The People Who Defy the Model

Then there are what the team is quietly calling the misfits. People flagged as likely to decline who stayed stable. People marked as probably stable who got worse. They represent the model’s failures, yes, but also its most scientifically interesting territory. Donohue said he plans to investigate what makes certain patients more resilient and whether those insights could somehow be leveraged to protect others from faster progression.

That question has weight beyond basic science. Cognitive reserve, the brain’s capacity to compensate for accumulating damage, varies considerably between people and is thought to be at least partly modifiable, through education, physical activity, social engagement, though the mechanisms remain murky. If the stable 70% are demonstrating some version of active resilience rather than simply lagging behind on the amyloid clock, understanding what they’re doing differently could be the most useful thing to come out of this research. The real prize isn’t just cleaner trial design. It’s the possibility, still distant but no longer unimaginable, of moving people from the declining categories into the stable one.

https://doi.org/10.1002/alz.71366


Frequently Asked Questions

Does having Alzheimer’s plaques in the brain mean you will definitely develop dementia?

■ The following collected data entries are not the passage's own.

(** X14. [getChangedFilesBetween] spawns one command.  It throws only what
    the host throws; otherwise it returns the lines of the output that
    are not empty when the tool exits with 0, and no name when the tool
    fails. *)
Theorem getChangedFilesBetween_lists_the_names
        (oursCommit theirsCommit : string) (st st' : state W)
        (out : outcome (list string)) :
  getChangedFilesBetween spawn oursCommit theirsCommit st = (out, st') ->
  exists res,
    extends st st'
      [Spawn (strs ["git"; "diff"; "--name-only"; oursCommit; theirsCommit])
             None res] /\
    match res with
    | Ret r =>
        exists fs,
          out = Ret fs /\
          forall f, In f fs <->
                    (code r = 0 /\ f <> EmptyString /\
                     In f (split_lines (stdout r)))
    | Throw e => out = Throw e
    end.
Proof.
  unfold getChangedFilesBetween. intros H.
  destruct (bind_run W H) as [[r [st1 [E1 E2]]] | [e [E1 ->]]].
  - pose proof (runCmd_run W spawn E1) as X. exists (Ret r).
    unfold succeeded in E2.
    destruct (Nat.eqb_spec (code r) 0) as [Hc | Hc]; simpl in E2.
    + destruct (truthy (stdout r)) eqn:Ht; inversion E2; subst.
      * split; [exact X |]. eexists. split; [reflexivity |].
        intros f. rewrite filter_In, truthy_not_empty. tauto.
      * split; [exact X |]. exists []. split; [reflexivity |].
        intros f. destruct (stdout r); [| discriminate]. simpl.
        split; [contradiction |]. intros [_ [Hf [Hin | []]]]. congruence.
    + inversion E2; subst. split; [exact X |]. exists [].
      split; [reflexivity |]. intros f. split; [contradiction | tauto].
  - exists (Throw e). split; [exact (runCmd_run W spawn E1) | reflexivity].
Qed.

(** X15. [TempIndex.runGitWithIndex] never runs a command under the
    ambient index: either the object holds a path that is not empty and
    the one command it spawns is bound to that path, or it throws
    without spawning and the state is unchanged. *)
Theorem runGitWithIndex_binds_the_scratch_index
        (t : ref) (args : list string) (st st' : state W)
        (out : outcome CmdResult) :
  TempIndex_runGitWithIndex spawn t args st = (out, st') ->
  (exists p,
      nth t (heap st) None = Some p /\ p <> EmptyString /\
      extends st st' [Spawn (strs ("git" :: args)) (Some p) out]) \/
  (nonempty (nth t (heap st) None) = None /\
   out = Throw (Error "Temporary index not created") /\ st' = st).
Proof.
  unfold TempIndex_runGitWithIndex, bind, get_path. intros H.
  destruct (nth t (heap st) None) as [p |] eqn:Hp; simpl in H.
  - destruct (truthy p) eqn:Ht.
    + left. exists p. repeat split.
      * now apply truthy_not_empty.
      * exact (runCmd_run W spawn H).
    + right. simpl. rewrite Ht. inversion H; subst. now repeat split.
  - right. inversion H; subst. now repeat split.
Qed.

Lemma remote_heads_run (remotes : list string) (st st' : state W)
      (b : string) :
  remote_heads spawn remotes st = (Ret (Some b), st') ->
  exists dt, extends st st' dt /\ remote_head_read dt.
Proof.
  revert st. induction remotes as [| r rest IH]; intros st E; simpl in E.
  - inversion E.
  - destruct (bind_run W E) as [[sym [st1 [E1 E2]]] | [e [_ Habs]]];
      [| discriminate].
    pose proof (runCmd_run W spawn E1) as X1.
    destruct (succeeded sym) eqn:Hs.
    + destruct (bind_run W E2) as [[le [st2 [E3 E4]]] | [e [_ Habs]]];
        [| discriminate].
      pose proof (runCmd_run W spawn E3) as X2.
      assert (st' = st2) by (destruct (code le =? 0)%nat; now inversion E4).
      subst st2. eexists. split.
      * exact (extends_trans W _ _ _ _ _ X1 X2).
      * exists (append "refs/remotes/" (append r "/HEAD")), sym.
        split; [now left | exact Hs].
    + destruct (IH _ E2) as [dt [X2 [ref_ [s [Hin Hs']]]]].
      eexists. split; [exact (extends_trans W _ _ _ _ _ X1 X2) |].
      exists ref_, s. split; [now right | exact Hs'].
Qed.

(** X16. Unless the HEAD of a remote was read, the branch that
    [detectDefaultBranch] returns is main, master, or a name that is not
    empty and differs from the current ref: the recency strategy never
    proposes the branch the user is on. *)
Theorem detectDefaultBranch_without_remote_head
        (currentRef : string) (st st' : state W) (b : string)
        (dt : list event) :
  detectDefaultBranch spawn currentRef st = (Ret b, st') ->
  extends st st' dt ->
  remote_head_read dt \/ b = "main" \/ b = "master" \/
  (b <> EmptyString /\ b <> currentRef).
Proof.
  unfold detectDefaultBranch. intros H Hdt.
  destruct (bind_run W H) as [[rem [st1 [E1 E2]]] | [e [_ Habs]]];
    [| discriminate].
  pose proof (runCmd_run W spawn E1) as X1.
  destruct (bind_run W E2) as [[found [st2 [E3 E4]]] | [e [_ Habs]]];
    [| discriminate].
  destruct found as [b' |].
  - left. inversion E4; subst b' st2.
    destruct (succeeded rem); [| discriminate].
    destruct (remote_heads_run _ _ _ _ E3) as [dt2 [X2 [ref_ [s [Hin Hs]]]]].
    rewrite (extends_inj W _ _ _ _ Hdt (extends_trans W _ _ _ _ _ X1 X2)).
    exists ref_, s. split; [| exact Hs]. apply in_or_app. now right.
  - right.
    destruct (bind_run W E4) as [[m [st3 [_ E5]]] | [e [_ Habs]]];
      [| discriminate].
    destruct (code m =? 0)%nat; [inversion E5; now left |].
    destruct (bind_run W E5) as [[m' [st4 [_ E6]]] | [e [_ Habs]]];
      [| discriminate].
    destruct (code m' =? 0)%nat; [inversion E6; right; now left |].
    destruct (bind_run W E6) as [[recent [st5 [_ E7]]] | [e [_ Habs]]];
      [| discriminate].
    right. right.
    destruct (succeeded recent); [| discriminate].
    destruct (filter (fun n => negb (String.eqb n currentRef)) _)
      as [| c cs] eqn:Hf; [discriminate E7 |].
    inversion E7; subst c st5.
    assert (Hin : In b (b :: cs)) by now left.
    rewrite <- Hf in Hin. apply filter_In in Hin. destruct Hin as [Hin Hne].
    apply filter_In in Hin. destruct Hin as [_ Ht]. split.
    + now apply truthy_not_empty.
    + apply negb_true_iff in Hne. now apply String.eqb_neq in Hne.
Qed.

End Names.

(* ================================================================= *)
(** * Part IX. The further properties on scripted worlds *)
(* ================================================================= *)

Section FurtherScenarios.

Import Scripted Scenario Repositories.

(** The structural report of a deletion names [f.txt], and the flag is
    set. *)
Lemma report_paths_witness :
  scan_report (split_lines removed_in_local_report) [] = ["f.txt"] /\
  report_has_conflicts removed_in_local_report = true.
Proof.
  split; [reflexivity |].
  apply (report_paths_imply_conflict_flag removed_in_local_report).
  discriminate.
Defined.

Not necessarily, and that’s precisely what makes this research striking. Around 70% of people with confirmed amyloid buildup in this study showed no cognitive decline over nearly six years. Scientists now think the relationship between amyloid accumulation and clinical disease is far more complicated than a simple cause-and-effect chain, and identifying what protects the stable majority is a major focus of current research.

What is p-tau217 and why does it matter for Alzheimer’s prediction?

P-tau217 is a form of the protein tau, detectable in blood, that becomes elevated when Alzheimer’s pathology is active in the brain. In this study it was among the strongest predictors of which amyloid-positive participants would go on to decline cognitively. Blood-based biomarkers like this are valuable because they offer a far less invasive and costly way to monitor disease progression than PET brain scans, and their predictive power is improving rapidly.

Why have so many Alzheimer’s prevention drug trials failed, and could better patient selection help?

That is exactly the question this research raises. When a large proportion of trial participants aren’t declining anyway, any genuine drug benefit gets diluted into statistical noise, making it look like the drug isn’t working even if it is for the subgroup that matters. Better biomarker-guided selection of participants most likely to decline could, in principle, make future trials substantially more informative and give promising drugs a fairer test.

What does preclinical Alzheimer’s disease actually mean?

It refers to the stage when biological markers of the disease, particularly amyloid plaques and tau tangles in the brain, are detectable but the person has no symptoms. This phase can last a decade or longer before, if ever, cognitive decline begins. It has become the main focus of prevention research because intervening before symptoms appear is thought to offer the best chance of altering the disease course.